If I did "++processPerPU 1 ++oneWthPerPU" then we should warn the user (or abort? Need to check what the behavior was pre-hwloc launch commands...) saying that they have oversubscribed threads on the hardware.
#8 Updated by Evan Ramos over 1 year ago
./charmrun ++local ++processPerPU 1 ++oneWthPerPU ./hello Charmrun> scalable start enabled. Charmrun> Error: Invalid request for 0 PEs among 8 processes per host.
I agree that the error message should be clearer. Beyond that, I'm not sure what the best course of action is here.
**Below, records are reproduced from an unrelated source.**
(* ===================================================================== *)
(** ** Numbers *)
(* ===================================================================== *)

Inductive pyfloat :=
  | Fin (q : Q)
  | PInf
  | NInf
  | NaN.

(** Least magnitude that rounds to an infinity: half an ulp above the
    largest double. *)
Definition overflow_bound : Z := 2 ^ 1024 - 2 ^ 970.

Definition round_overflow (q : Q) : pyfloat :=
  if Qle_bool (inject_Z overflow_bound) q then PInf
  else if Qle_bool q (inject_Z (- overflow_bound)) then NInf
  else Fin (Qred q).

Definition F0 : pyfloat := Fin 0.
Definition F1 : pyfloat := Fin 1.

(** [n / d] on integers with [0 < d]: correctly rounded, and
    [OverflowError] when the quotient is too large for a float. *)
Definition truediv (n d : Z) : result pyfloat :=
  match round_overflow (n # Z.to_pos d) with
  | Fin q => Ok (Fin q)
  | _ => Raise OverflowError
  end.

Definition fadd (a b : pyfloat) : pyfloat :=
  match a, b with
  | Fin x, Fin y => round_overflow (x + y)
  | NaN, _ | _, NaN => NaN
  | PInf, NInf | NInf, PInf => NaN
  | PInf, _ | _, PInf => PInf
  | NInf, _ | _, NInf => NInf
  end.

(** [a / 2] and [a * 2] on floats. *)
Definition fhalf (a : pyfloat) : pyfloat :=
  match a with
  | Fin x => Fin (Qred (x / 2))
  | other => other
  end.

Definition fdouble (a : pyfloat) : pyfloat :=
  match a with
  | Fin x => round_overflow (x * 2)
  | other => other
  end.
I currently special-case ++oneWthPerHost to allocate one worker thread and one comm thread, otherwise the option would be entirely useless. Maybe the same thing needs to be done for the other options.
#9 Updated by Sam White over 1 year ago
Here's my understanding of the current hwloc-based command line arguments. For a concrete example, let's say we have 1 host with 2 sockets, each socket has 8 cores and each core has 2 PUs. Then the host has in total 16 cores or 32 PUs.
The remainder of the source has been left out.